| WORK INSTRUCTION |
Every entry must be reproduced word for word.

-- Opening Marker --

(** Sections that grow. *)
Lemma grown_step st i s s' : emission_wf st -> sections_of st !! i = Some s -> section_le s s' -> section_wf s' ->
  step st (data_len s' - data_len s) [] (set_section i s' st).
Proof.
  intros Hw Hi Hle Hs. destruct (set_section_wf st i s s' Hw Hi Hle Hs) as (H1 & H2 & H3). split; [done|done|lia|cbn; by rewrite app_nil_r].
Qed.

Lemma section_at st i s : emission_wf st -> sections_of st !! i = Some s -> section_wf s.
Proof. intros Hw Hi. pose proof (wf_sections _ Hw) as H. by apply (Forall_lookup_1 _ _ _ _ H Hi). Qed.

Lemma with_data_wf s data : section_wf s -> data_len s <= Z.of_nat (length data) -> section_wf (with_data data s) /\ section_le s (with_data data s).
Proof.
  intros [Hk Hs] Hl. split; [|by split]. split; [done|]. by apply (spans_ok_mono _ 0 (data_len s)).
Qed.
Lemma with_align_wf s a : section_wf s -> section_wf (with_align a s) /\ section_le s (with_align a s).
Proof. intros [Hk Hs]. by split; split. Qed.
Lemma add_reloc_wf s r : section_wf s -> section_wf (add_reloc r s) /\ section_le s (add_reloc r s).
Proof. intros [Hk Hs]. by split; split. Qed.
Lemma pad_to_wf s n : section_wf s -> data_len s <= n -> section_wf (pad_to n s) /\ section_le s (pad_to n s) /\ data_len (pad_to n s) = n.
Proof.
  intros Hs Hn. pose proof (data_len_nonneg s). destruct (resize_prefix (o_data s) (Z.to_nat n)) as [_ Hl]; [unfold data_len in *; lia|].
  destruct (with_data_wf s (Elf.resize (o_data s) (Z.to_nat n)) Hs) as [H1 H2]; [lia|]. split; [done|]. split; [done|]. unfold data_len, pad_to. cbn. lia.
Qed.

Lemma align_up_bounds len a : 0 <= len -> 1 <= a -> len + a <= u64_max -> exists v, align_up len a = Some v /\ len <= v < len + a.
Proof.
  intros H0 H1 H2. destruct (align_to_spec len a H0 H1 H2) as (v & Ev & Hv & _). exists v. split; [|done]. unfold align_up. by rewrite (proj2 (Z.eqb_neq _ _)) by lia.
Qed.

(** ** The items of a module *)

(** [verify_impl] of a global, and its numbers in range. *)
Definition verify_global (g : GlobalOp) : bool :=
  match symbol_differences g with
  | None => false
  | Some _ =>
      if is_external g then bool_decide (g_bytes g = None) && bool_decide (g_size g = None) && bool_decide (g_align g = None)
      else xorb (bool_decide (is_Some (g_bytes g))) (bool_decide (is_Some (g_size g))) &&
           match g_align g with Some a => (0 <? a) && (Z.land a (a - 1) =? 0) | None => false end
  end.
Definition global_ranges (g : GlobalOp) : bool :=
  forallb (fun r => let '(relative, _, _, _) := r in (0 <=? relative) && (relative <? 2 ^ 62)) (g_relocations g) &&
  forallb (fun d => 0 <=? d_offset d) (default [] (g_differences g)) && (0 <=? default 0 (g_size g)).

Definition sum_of {A} (f : A -> Z) (l : list A) : Z := foldr (fun x n => f x + n) 0 l.

(** Bytes an item adds at most, padding included. *)
Fixpoint item_weight (item : Item) : Z :=
  match item with
  | GlobalItem g => if is_external g then 0 else default 0 (g_align g) + match g_bytes g with Some b => Z.of_nat (length b) | None => default 0 (g_size g) end
  | SkipItem => 0
  | SectionItem _ body => sum_of item_weight body
  | SymbolItem op _ blocks => symbol_align op + sum_of (fun b => sum_of item_weight b.2) blocks
  | LiteralItem op => match literal_bytes op with Some b => Z.of_nat (length b) | None => 0 end
  | DataRelocItem _ => 2 ^ 8
  | InstItem _ => 16
  end.

(** The symbols an item defines, in the order they are emitted. *)
Fixpoint item_names (item : Item) : list string :=
  match item with
  | GlobalItem g => if is_external g then [] else [g_name g]
  | SectionItem _ body => concat (item_names <$> body)
  | SymbolItem op _ blocks => concat ((fun b => concat (item_names <$> b.2)) <$> blocks) ++ [default "" (as_string_attr (attr op "name"))]
  | _ => []
  end.

Fixpoint item_ok (item : Item) : bool :=
  match item with
  | GlobalItem g => verify_global g && global_ranges g
  | SectionItem _ body => forallb item_ok body
  | SymbolItem _ _ blocks => forallb (fun b => forallb item_ok b.2) blocks
  | InstItem m => machine_ok m
  | _ => true
  end.

Lemma item_nested_ind (P : Item -> Prop) :
  (forall g, P (GlobalItem g)) -> P SkipItem -> (forall op body, Forall P body -> P (SectionItem op body)) ->
  (forall op assignment blocks, Forall (fun b => Forall P b.2) blocks -> P (SymbolItem op assignment blocks)) ->
  (forall op, P (LiteralItem op)) -> (forall op, P (DataRelocItem op)) -> (forall m, P (InstItem m)) -> forall item, P item.
Proof.
  intros H1 H2 H3 H4 H5 H6 H7. fix IH 1. intros [g| |op body|op a blocks|op|op|m]; [apply H1|apply H2| | |apply H5|apply H6|apply H7].
  - apply H3. induction body as [|i body IHb]; constructor; [apply IH|apply IHb].
  - apply H4. induction blocks as [|[b items] blocks IHb]; constructor; [|apply IHb].
    induction items as [|i items IHi]; constructor; [apply IH|apply IHi].
Qed.

Lemma sum_of_nonneg {A} (f : A -> Z) l : (forall x, x ∈ l -> 0 <= f x) -> 0 <= sum_of f l.
Proof.
  induction l as [|x l IH]; intros H; [done|]. cbn [sum_of foldr]. fold (sum_of f l). specialize (IH ltac:(intros; apply H; by right)).
  specialize (H x ltac:(by left)). lia.
Qed.

Lemma item_weight_nonneg item : item_ok item = true -> 0 <= item_weight item.
Proof.
  induction item as [g| |op body IH|op a blocks IH|op|op|m] using item_nested_ind; cbn [item_weight item_ok]; try done; intros Hok.
  - unfold verify_global, global_ranges in Hok. rewrite !andb_true_iff in Hok. destruct (is_external g); [done|].
    destruct Hok as [Hv [_ Hz%Z.leb_le]]. destruct (symbol_differences g); [|done]. rewrite !andb_true_iff in Hv. destruct Hv as [_ Ha].
    destruct (g_align g) as [a|]; [|done]. rewrite andb_true_iff, Z.ltb_lt in Ha. change (default 0 (Some a)) with a. destruct (g_bytes g); lia.
  - apply sum_of_nonneg. intros x Hx. rewrite list.Forall_forall in IH. rewrite forallb_forall in Hok. apply IH; [done|]. by apply Hok, list_elem_of_In.
  - assert (0 <= sum_of (fun b => sum_of item_weight b.2) blocks).
    { apply sum_of_nonneg. intros b Hb. apply sum_of_nonneg. intros x Hx. rewrite list.Forall_forall in IH. specialize (IH b Hb). rewrite list.Forall_forall in IH.
      rewrite forallb_forall in Hok. specialize (Hok b ltac:(by apply list_elem_of_In)). rewrite forallb_forall in Hok. apply IH; [done|]. by apply Hok, list_elem_of_In. }
    unfold symbol_align. lia.
  - destruct (literal_bytes op); lia.
Qed.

-- Closing Marker --

| SOLUTION TO THE EXERCISE |
(** Sections that grow. *)
Lemma grown_step st i s s' : emission_wf st -> sections_of st !! i = Some s -> section_le s s' -> section_wf s' ->
  step st (data_len s' - data_len s) [] (set_section i s' st).
Proof.
  intros Hw Hi Hle Hs. destruct (set_section_wf st i s s' Hw Hi Hle Hs) as (H1 & H2 & H3). split; [done|done|lia|cbn; by rewrite app_nil_r].
Qed.

Lemma section_at st i s : emission_wf st -> sections_of st !! i = Some s -> section_wf s.
Proof. intros Hw Hi. pose proof (wf_sections _ Hw) as H. by apply (Forall_lookup_1 _ _ _ _ H Hi). Qed.

Lemma with_data_wf s data : section_wf s -> data_len s <= Z.of_nat (length data) -> section_wf (with_data data s) /\ section_le s (with_data data s).
Proof.
  intros [Hk Hs] Hl. split; [|by split]. split; [done|]. by apply (spans_ok_mono _ 0 (data_len s)).
Qed.
Lemma with_align_wf s a : section_wf s -> section_wf (with_align a s) /\ section_le s (with_align a s).
Proof. intros [Hk Hs]. by split; split. Qed.
Lemma add_reloc_wf s r : section_wf s -> section_wf (add_reloc r s) /\ section_le s (add_reloc r s).
Proof. intros [Hk Hs]. by split; split. Qed.
Lemma pad_to_wf s n : section_wf s -> data_len s <= n -> section_wf (pad_to n s) /\ section_le s (pad_to n s) /\ data_len (pad_to n s) = n.
Proof.
  intros Hs Hn. pose proof (data_len_nonneg s). destruct (resize_prefix (o_data s) (Z.to_nat n)) as [_ Hl]; [unfold data_len in *; lia|].
  destruct (with_data_wf s (Elf.resize (o_data s) (Z.to_nat n)) Hs) as [H1 H2]; [lia|]. split; [done|]. split; [done|]. unfold data_len, pad_to. cbn. lia.
Qed.

Lemma align_up_bounds len a : 0 <= len -> 1 <= a -> len + a <= u64_max -> exists v, align_up len a = Some v /\ len <= v < len + a.
Proof.
  intros H0 H1 H2. destruct (align_to_spec len a H0 H1 H2) as (v & Ev & Hv & _). exists v. split; [|done]. unfold align_up. by rewrite (proj2 (Z.eqb_neq _ _)) by lia.
Qed.

(** ** The items of a module *)

(** [verify_impl] of a global, and its numbers in range. *)
Definition verify_global (g : GlobalOp) : bool :=
  match symbol_differences g with
  | None => false
  | Some _ =>
      if is_external g then bool_decide (g_bytes g = None) && bool_decide (g_size g = None) && bool_decide (g_align g = None)
      else xorb (bool_decide (is_Some (g_bytes g))) (bool_decide (is_Some (g_size g))) &&
           match g_align g with Some a => (0 <? a) && (Z.land a (a - 1) =? 0) | None => false end
  end.
Definition global_ranges (g : GlobalOp) : bool :=
  forallb (fun r => let '(relative, _, _, _) := r in (0 <=? relative) && (relative <? 2 ^ 62)) (g_relocations g) &&
  forallb (fun d => 0 <=? d_offset d) (default [] (g_differences g)) && (0 <=? default 0 (g_size g)).

Definition sum_of {A} (f : A -> Z) (l : list A) : Z := foldr (fun x n => f x + n) 0 l.

(** Bytes an item adds at most, padding included. *)
Fixpoint item_weight (item : Item) : Z :=
  match item with
  | GlobalItem g => if is_external g then 0 else default 0 (g_align g) + match g_bytes g with Some b => Z.of_nat (length b) | None => default 0 (g_size g) end
  | SkipItem => 0
  | SectionItem _ body => sum_of item_weight body
  | SymbolItem op _ blocks => symbol_align op + sum_of (fun b => sum_of item_weight b.2) blocks
  | LiteralItem op => match literal_bytes op with Some b => Z.of_nat (length b) | None => 0 end
  | DataRelocItem _ => 2 ^ 8
  | InstItem _ => 16
  end.

(** The symbols an item defines, in the order they are emitted. *)
Fixpoint item_names (item : Item) : list string :=
  match item with
  | GlobalItem g => if is_external g then [] else [g_name g]
  | SectionItem _ body => concat (item_names <$> body)
  | SymbolItem op _ blocks => concat ((fun b => concat (item_names <$> b.2)) <$> blocks) ++ [default "" (as_string_attr (attr op "name"))]
  | _ => []
  end.

Fixpoint item_ok (item : Item) : bool :=
  match item with
  | GlobalItem g => verify_global g && global_ranges g
  | SectionItem _ body => forallb item_ok body
  | SymbolItem _ _ blocks => forallb (fun b => forallb item_ok b.2) blocks
  | InstItem m => machine_ok m
  | _ => true
  end.

Lemma item_nested_ind (P : Item -> Prop) :
  (forall g, P (GlobalItem g)) -> P SkipItem -> (forall op body, Forall P body -> P (SectionItem op body)) ->
  (forall op assignment blocks, Forall (fun b => Forall P b.2) blocks -> P (SymbolItem op assignment blocks)) ->
  (forall op, P (LiteralItem op)) -> (forall op, P (DataRelocItem op)) -> (forall m, P (InstItem m)) -> forall item, P item.
Proof.
  intros H1 H2 H3 H4 H5 H6 H7. fix IH 1. intros [g| |op body|op a blocks|op|op|m]; [apply H1|apply H2| | |apply H5|apply H6|apply H7].
  - apply H3. induction body as [|i body IHb]; constructor; [apply IH|apply IHb].
  - apply H4. induction blocks as [|[b items] blocks IHb]; constructor; [|apply IHb].
    induction items as [|i items IHi]; constructor; [apply IH|apply IHi].
Qed.

Lemma sum_of_nonneg {A} (f : A -> Z) l : (forall x, x ∈ l -> 0 <= f x) -> 0 <= sum_of f l.
Proof.
  induction l as [|x l IH]; intros H; [done|]. cbn [sum_of foldr]. fold (sum_of f l). specialize (IH ltac:(intros; apply H; by right)).
  specialize (H x ltac:(by left)). lia.
Qed.

Lemma item_weight_nonneg item : item_ok item = true -> 0 <= item_weight item.
Proof.
  induction item as [g| |op body IH|op a blocks IH|op|op|m] using item_nested_ind; cbn [item_weight item_ok]; try done; intros Hok.
  - unfold verify_global, global_ranges in Hok. rewrite !andb_true_iff in Hok. destruct (is_external g); [done|].
    destruct Hok as [Hv [_ Hz%Z.leb_le]]. destruct (symbol_differences g); [|done]. rewrite !andb_true_iff in Hv. destruct Hv as [_ Ha].
    destruct (g_align g) as [a|]; [|done]. rewrite andb_true_iff, Z.ltb_lt in Ha. change (default 0 (Some a)) with a. destruct (g_bytes g); lia.
  - apply sum_of_nonneg. intros x Hx. rewrite list.Forall_forall in IH. rewrite forallb_forall in Hok. apply IH; [done|]. by apply Hok, list_elem_of_In.
  - assert (0 <= sum_of (fun b => sum_of item_weight b.2) blocks).
    { apply sum_of_nonneg. intros b Hb. apply sum_of_nonneg. intros x Hx. rewrite list.Forall_forall in IH. specialize (IH b Hb). rewrite list.Forall_forall in IH.
      rewrite forallb_forall in Hok. specialize (Hok b ltac:(by apply list_elem_of_In)). rewrite forallb_forall in Hok. apply IH; [done|]. by apply Hok, list_elem_of_In. }
    unfold symbol_align. lia.
  - destruct (literal_bytes op); lia.
Qed.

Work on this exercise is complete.